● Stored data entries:
(* ===== verification/LtTargets.v ===== *)
(** * The targets of the loosely-timed example behind its bus
    (lt/systemc/src/top.cpp and include/top.h)

    The two targets of the example and the bus that an initiator's blocking
    calls go through, as a state of their own, so that both models of the
    example, one initiator in an environment (LtPlatform) and the whole example
    (LtSystem), share what a word-sized access does. *)

From S2P Require Import Prelude Tlm Kernel LtMemory SimpleBusLT AtTarget TrafficGenerator.
From stdpp Require Import base numbers list gmap.
#[local] Open Scope Z_scope.

(** ** Definitions *)

Record targets : Type := mk_targets {
  m_at_and_lt_target_1 : at_target_1_phase (list payload);
  m_lt_target_2 : lt_target;
}.

(** [top::top]: the targets of the example. *)
Definition new_targets : res targets :=
  t1 ← new_at_target [] 201 (4 * 1024) 4 (sc_ns 20) (sc_ns 100) (sc_ns 60);
  t2 ← new_lt_target 202 (4 * 1024) 4 (sc_ns 10) (sc_ns 50) (sc_ns 30);
  Ok (mk_targets t1 t2).

Definition NR_OF_TARGETS : Z := 2.

(** [m_bus.initiator_socket[0](m_at_and_lt_target_1.m_memory_socket)] and
    [m_bus.initiator_socket[1](m_lt_target_2.m_memory_socket)]. *)
Definition target_b_transport (port : Z) : b_transport_t targets := fun w p t =>
  if port =? 0 then
    '(t1, p, t) ← AtTarget.b_transport w.(m_at_and_lt_target_1) p t;
    Ok (mk_targets t1 w.(m_lt_target_2), p, t)
  else
    '(t2, p, t) ← custom_b_transport w.(m_lt_target_2) p t;
    Ok (mk_targets w.(m_at_and_lt_target_1) t2, p, t).

Definition bus_b_transport (SocketId : Z) : b_transport_t targets :=
  initiatorBTransport NR_OF_TARGETS target_b_transport SocketId.

(** A transport of a part of the state, as one of the whole. *)
Definition on_part {A W} (get : W -> A) (put : A -> W -> W) (f : b_transport_t A) : b_transport_t W :=
  fun w p t => '(a, p, t) ← f (get w) p t; Ok (put a w, p, t).

(** The words the generators of the example use: sixteen of each target. *)
Definition word_address (a : Z) : Prop :=
  exists port j, (port = 0 \/ port = 1) /\ 0 <= j < 16 /\ a = port * 2 ^ 28 + 4 * j.


(** The memory of each target, and its words. *)
Definition memory_of (w : targets) (port : Z) : memory :=
  if port =? 0 then m_target_memory w.(m_at_and_lt_target_1) else lt_target_memory w.(m_lt_target_2).

Definition word_at (w : targets) (a : Z) : Z :=
  le_decode (slice (m_memory (memory_of w (a / 2 ^ 28))) (a mod 2 ^ 28) 4).

(** Both memories are as they were built, up to their contents. *)
Definition targets_ok (w : targets) : Prop := forall port, port = 0 \/ port = 1 ->
  memory_ok (memory_of w port) /\ m_memory_size (memory_of w port) = 4096.

(** ** Lemmas *)

Lemma word_address_split a : word_address a ->
  (a / 2 ^ 28 = 0 \/ a / 2 ^ 28 = 1) /\ 0 <= a mod 2 ^ 28 < 64 /\ (a mod 2 ^ 28) mod 4 = 0 /\
  0 <= a < 2 ^ 32.
Proof.
  intros (port & j & Hp & Hj & ->).
  assert (Hd : (port * 2 ^ 28 + 4 * j) / 2 ^ 28 = port).
  { rewrite Z.add_comm, Z.div_add, Z.div_small; lia. }
  assert (Hm : (port * 2 ^ 28 + 4 * j) mod 2 ^ 28 = 4 * j).
  { rewrite Z.add_comm, Z.mod_add, Z.mod_small; lia. }
  rewrite Hd, Hm. split; [done|]. split; [lia|]. split; [|lia].
  rewrite Z.mul_comm. apply Z.mod_mul. lia.
Qed.

Lemma word_address_eq a b : a / 2 ^ 28 = b / 2 ^ 28 -> a mod 2 ^ 28 = b mod 2 ^ 28 -> a = b.
Proof. intros Hd Hm. rewrite (Z.div_mod a (2 ^ 28)), (Z.div_mod b (2 ^ 28)) by lia. by rewrite Hd, Hm. Qed.

(** A word-sized transfer, as the bus makes it to a target. *)
Definition set_memory_of (w : targets) (port : Z) (m : memory) : targets :=
  if port =? 0
  then mk_targets (set_target_memory m w.(m_at_and_lt_target_1)) w.(m_lt_target_2)
  else mk_targets w.(m_at_and_lt_target_1) (mk_lt_target (lt_accept_delay w.(m_lt_target_2)) m).

(** An access to the window of a target is an operation of its memory. *)
Lemma bus_operation w p d t id :
  payload_wf p -> has_buffer p d -> (4 <= length d)%nat -> p.(address) < 2 * 2 ^ 28 ->
  let port := p.(address) / 2 ^ 28 in
  memory_ok (memory_of w port) ->
  let sp := spec_operation (memory_of w port) (set_address (p.(address) mod 2 ^ 28) p) SC_ZERO_TIME in
  exists t', bus_b_transport id w p t = Ok (set_memory_of w port sp.1.1, sp.1.2, t') /\ 0 <= t' /\
    memory_ok sp.1.1 /\ m_memory_size sp.1.1 = m_memory_size (memory_of w port).
Proof.
  intros [Hr Hwl Hwd] [Hd Hl] H4 Ha port Hm sp.
  assert (Hport : port = 0 \/ port = 1).
  { assert (0 <= port < 2); [|lia]. unfold port. split; [apply Z.div_pos; lia|apply Z.div_lt_upper_bound; lia]. }
  unfold bus_b_transport, initiatorBTransport. rewrite mask_mod. unfold decode.
  rewrite getPortId_div, Z.mod_small by lia. fold port.
  pose proof (Z.mod_pos_bound (address p) (2 ^ 28)).
  assert (Hq : payload_wf (set_address (p.(address) mod 2 ^ 28) p)) by (split; cbn; [lia|lia|done]).
  assert (Hbuf : has_buffer (set_address (p.(address) mod 2 ^ 28) p) d) by by split.
  assert (Hop : operation (memory_of w port) (set_address (p.(address) mod 2 ^ 28) p) SC_ZERO_TIME = Ok sp)
    by by apply (operation_spec _ _ d).
  assert (Hok : memory_ok sp.1.1).
  { destruct sp as [[m1 p1] t1]. by eapply (operation_preserves _ _ d SC_ZERO_TIME Hm Hq Hbuf H4). }
  assert (Hsize : m_memory_size sp.1.1 = m_memory_size (memory_of w port)).
  { subst sp. unfold spec_operation. by destruct (command _), (accepts _ _). }
  unfold NR_OF_TARGETS, target_b_transport, set_memory_of, memory_of in *.
  destruct sp as [[m' p'] t']. destruct Hport as [E|E]; rewrite E in *; cbn [Z.ltb Z.compare cassert Z.eqb] in *.
  - rewrite bind_Ok. unfold AtTarget.b_transport. rewrite Hop, !bind_Ok. eexists. split; [done|].
    split; [apply t_add_range|done].
  - change (1 <? 2) with true. cbn [cassert]. rewrite bind_Ok. unfold custom_b_transport.
    rewrite Hop, !bind_Ok. eexists. split; [done|]. split; [apply t_add_range|done].
Qed.

Lemma bus_transfer w a p d t id :
  word_address a -> p.(address) = a -> p.(data_length) = 4 -> p.(data) = Some d ->
  length d = 4%nat -> is_bytes d -> memory_ok (memory_of w (a / 2 ^ 28)) ->
  let sp := spec_operation (memory_of w (a / 2 ^ 28)) (set_address (a mod 2 ^ 28) p) SC_ZERO_TIME in
  exists t', bus_b_transport id w p t = Ok (set_memory_of w (a / 2 ^ 28) sp.1.1, sp.1.2, t') /\ 0 <= t'.
Proof.
  intros Ha <- Hl Hd Hld Hby Hm. destruct (word_address_split _ Ha) as (Hport & Hoff & _ & Hr).
  destruct (bus_operation w p d t id) as (t' & Ht & H0 & _); [|split; [done|lia]|lia| |done|by exists t'].
  - split; [lia|lia|]. rewrite Hd. by intros ? [= <-].
  - rewrite (Z.div_mod (address p) (2 ^ 28)) by lia. lia.
Qed.

Lemma memory_of_set w port m port' :
  port = 0 \/ port = 1 -> port' = 0 \/ port' = 1 ->
  memory_of (set_memory_of w port m) port' = if port' =? port then m else memory_of w port'.
Proof. by intros [-> | ->] [-> | ->]. Qed.

Lemma set_memory_of_id w port : set_memory_of w port (memory_of w port) = w.
Proof. unfold set_memory_of, memory_of. destruct w as [[] []]. by destruct (port =? 0). Qed.

Lemma data_word_le_decode d p x :
  p.(data) = Some d -> length d = 4%nat -> data_word 4 p = Ok x -> le_decode d = x.
Proof.
  intros Hd Hl. unfold data_word. rewrite (data_read_Ok p d) by (done || lia).
  rewrite bind_Ok, take_ge by (rewrite Nat2Z.id; lia). by intros [= <-].
Qed.

Section Exec.
Context (w : targets) (id : Z) (p : payload) (a : Z).
Context (Ha : word_address a).
Context (Hmem : targets_ok w).

(** The memory of the addressed target takes the access. *)
Lemma word_in_memory :
  let m := memory_of w (a / 2 ^ 28) in
  memory_ok m /\ Z.of_nat (length (m_memory m)) = 4096 /\ 0 <= a mod 2 ^ 28 < 64 /\
  (a / 2 ^ 28 = 0 \/ a / 2 ^ 28 = 1).
Proof.
  destruct (word_address_split a Ha) as (Hport & Hoff & _). cbv zeta.
  destruct (Hmem _ Hport) as [Hok Hs]. pose proof Hok as (Hlen & _). rewrite Hlen, Hs. auto.
Qed.

(** A write request stores its word and changes no other. *)
Lemma exec_write x :
  is_request p (Write_request a x) ->
  exists w' p' t', bus_b_transport id w p SC_ZERO_TIME = Ok (w', p', t') /\
    0 <= t' /\ p'.(response_status) = TLM_OK_RESPONSE /\ p'.(command) = TLM_WRITE_COMMAND /\
    buffer_ok p' /\ targets_ok w' /\
    forall b, word_address b -> word_at w' b = if b =? a then x else word_at w b.
Proof.
  intros (Hl & _ & (d & Hd & Hld & Hby) & Hc & Hpa & Hx).
  destruct word_in_memory as (Hok & Hlen & Hoff & Hport).
  destruct (bus_transfer w a p d SC_ZERO_TIME id Ha Hpa Hl Hd Hld Hby Hok) as (t' & Ht & Ht').
  set (q := set_address (a mod 2 ^ 28) p) in *.
  pose proof (data_word_le_decode d p x Hd Hld Hx) as Hdx.
  assert (Hacc : accepts (memory_of w (a / 2 ^ 28)) q = true).
  { unfold accepts. destruct (Hmem _ Hport) as [_ ->]. apply Z.ltb_lt. cbn. lia. }
  assert (Hq : payload_wf q) by (split; cbn; [lia|lia|rewrite Hd; by intros ? [= <-]]).
  assert (Hbuf : has_buffer q d) by (split; cbn; [done|lia]).
  pose proof (operation_spec _ q d SC_ZERO_TIME Hok Hq Hbuf ltac:(lia)) as Hop.
  assert (Hm' : memory_ok (spec_operation (memory_of w (a / 2 ^ 28)) q SC_ZERO_TIME).1.1).
  { destruct (spec_operation (memory_of w (a / 2 ^ 28)) q SC_ZERO_TIME) as [[m1 p1] t1].
    by apply (operation_preserves _ q d SC_ZERO_TIME Hok Hq Hbuf ltac:(lia) _ _ _ Hop). }
  unfold spec_operation in Ht, Hm'. change (command q) with (command p) in Ht, Hm'.
  rewrite Hc, Hacc in Ht, Hm'. cbn [fst snd] in Ht, Hm'. do 3 eexists. split; [exact Ht|].
  assert (Hmemory : spec_write (memory_of w (a / 2 ^ 28)) q =
    splice (m_memory (memory_of w (a / 2 ^ 28))) (a mod 2 ^ 28) d).
  { unfold spec_write, data_array. subst q. cbn [data address data_length set_address].
    rewrite Hd, Hl. change (default [] (Some d)) with d. f_equal. unfold slice. rewrite drop_0.
    apply take_ge. lia. }
  rewrite Hmemory in *. split; [done|]. split; [done|]. split; [done|]. split; [by exists d|].
  split; [intros port Hp; split|].
  - rewrite memory_of_set by done. destruct (_ =? _); [done|by apply Hmem].
  - rewrite memory_of_set by done. destruct (Z.eqb_spec port (a / 2 ^ 28)) as [->|]; [|by apply Hmem].
    cbn. by apply Hmem.
  - intros b Hb. destruct (word_address_split b Hb) as (Hbport & Hboff & Hb4 & _).
    destruct (word_address_split a Ha) as (_ & _ & Ha4 & _). unfold word_at.
    rewrite memory_of_set by done. destruct (Z.eqb_spec (b / 2 ^ 28) (a / 2 ^ 28)) as [E|E].
    + destruct (Z.eqb_spec b a) as [-> | Hne]; cbn [m_memory with_memory].
      * replace 4 with (Z.of_nat (length d)) by lia. rewrite slice_splice_same by lia. done.
      * assert (b mod 2 ^ 28 <> a mod 2 ^ 28) by (intros Em; by apply Hne, word_address_eq).
        apply Z.mod_divide in Ha4, Hb4; [|lia..]. destruct Ha4 as [ka Eka], Hb4 as [kb Ekb].
        rewrite slice_splice_disjoint by lia. by rewrite E.
    + destruct (Z.eqb_spec b a) as [-> | Hne]; [done|done].
Qed.

(** A read request returns the word and changes nothing. *)
Lemma exec_read :
  is_request p (Read_request a) ->
  exists p' t', bus_b_transport id w p SC_ZERO_TIME = Ok (w, p', t') /\
    0 <= t' /\ p'.(response_status) = TLM_OK_RESPONSE /\ p'.(command) = TLM_READ_COMMAND /\ buffer_ok p' /\
    p'.(address) = a mod 2 ^ 28 /\ data_word 4 p' = Ok (word_at w a).
Proof.
  intros (Hl & _ & (d & Hd & Hld & Hby) & Hc & Hpa).
  destruct word_in_memory as (Hok & Hlen & Hoff & Hport).
  destruct (bus_transfer w a p d SC_ZERO_TIME id Ha Hpa Hl Hd Hld Hby Hok) as (t' & Ht & Ht').
  set (q := set_address (a mod 2 ^ 28) p) in *.
  assert (Hacc : accepts (memory_of w (a / 2 ^ 28)) q = true).
  { unfold accepts. destruct (Hmem _ Hport) as [_ ->]. apply Z.ltb_lt. cbn. lia. }
  unfold spec_operation in Ht. change (command q) with (command p) in Ht.
  rewrite Hc, Hacc in Ht. cbn [fst snd] in Ht. rewrite set_memory_of_id in Ht.
  assert (Hsp : spec_read (memory_of w (a / 2 ^ 28)) q =
    slice (m_memory (memory_of w (a / 2 ^ 28))) (a mod 2 ^ 28) 4).
  { unfold spec_read, data_array. subst q. cbn [data address data_length set_address].
    rewrite Hd, Hl. change (default [] (Some d)) with d. unfold splice. cbn [Z.to_nat take app].
    change (Z.to_nat 0) with 0%nat. cbn [take app plus].
    rewrite slice_length by lia. rewrite drop_ge, app_nil_r by lia. done. }
  assert (Hsl : length (slice (m_memory (memory_of w (a / 2 ^ 28))) (a mod 2 ^ 28) 4) = 4%nat)
    by (rewrite slice_length; lia).
  rewrite Hsp in Ht. do 2 eexists. split; [exact Ht|]. split; [done|]. repeat split.
  - done.
  - eexists. split; [done|]. split; [done|]. by apply slice_bytes, Hok.
  - unfold data_word, data_read. cbn. rewrite load_Ok by lia.
    rewrite bind_Ok. unfold word_at. do 2 f_equal. unfold slice at 1. rewrite drop_0.
    apply take_ge. lia.
Qed.
End Exec.
(** The bus hands every access to exactly one target, rebasing the address
    of a memory access, and gives the payload back with the address it came
    with, whatever the target did to it. *)
Theorem bus_b_transport_spec {W} (control memory : b_transport_t W) w p t w' p' t' :
  0 <= p.(address) < 2 ^ 64 -> bus_b_transport control memory w p t = Ok (w', p', t') ->
  (p.(address) < 0x1000 /\ control w p t = Ok (w', p', t')) \/
  (0x1000 <= p.(address) /\ p'.(address) = p.(address) /\
   exists q, memory w (set_address (p.(address) - 0x1000) p) t = Ok (w', q, t') /\
     p' = set_address p.(address) q).
Proof.
  intros Ha. unfold bus_b_transport. destruct (Z.ltb_spec (address p) 0x1000); [by left|].
  rewrite wrap_small by lia. intros H'. apply bind_Ok_inv in H' as ([[w1 q] t1] & Hq & [= <- <- <-]).
  right. split_and!; [done|done|]. eauto.
Qed.

Lemma bus_b_transport_spec_witness :
  let control : b_transport_t (list Z) := fun w p t => Ok (w, p, t) in
  let memory : b_transport_t (list Z) := fun w p t => Ok (w ++ [p.(address)], set_address 0 p, t) in
  let p := set_address 0x1004 new_payload in
  (p.(address) < 0x1000 /\ control [] p 0 = Ok ([4], p, 0)) \/
  (0x1000 <= p.(address) /\ p.(address) = p.(address) /\
   exists q, memory [] (set_address (p.(address) - 0x1000) p) 0 = Ok ([4], q, 0) /\
     p = set_address p.(address) q).
Proof.
  cbv zeta. apply bus_b_transport_spec; [cbn; lia | reflexivity].
Defined.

● EXERCISE AIM: Write out exactly the lines that fall from the line with "let m := memory_of w (a / 2 ^ 28) in" to the line with "buffer_ok p' /\ targets_ok w' /\" in the records above, keeping both ends.

● EXERCISE RESPONSE:
  let m := memory_of w (a / 2 ^ 28) in
  memory_ok m /\ Z.of_nat (length (m_memory m)) = 4096 /\ 0 <= a mod 2 ^ 28 < 64 /\
  (a / 2 ^ 28 = 0 \/ a / 2 ^ 28 = 1).
Proof.
  destruct (word_address_split a Ha) as (Hport & Hoff & _). cbv zeta.
  destruct (Hmem _ Hport) as [Hok Hs]. pose proof Hok as (Hlen & _). rewrite Hlen, Hs. auto.
Qed.

(** A write request stores its word and changes no other. *)
Lemma exec_write x :
  is_request p (Write_request a x) ->
  exists w' p' t', bus_b_transport id w p SC_ZERO_TIME = Ok (w', p', t') /\
    0 <= t' /\ p'.(response_status) = TLM_OK_RESPONSE /\ p'.(command) = TLM_WRITE_COMMAND /\
    buffer_ok p' /\ targets_ok w' /\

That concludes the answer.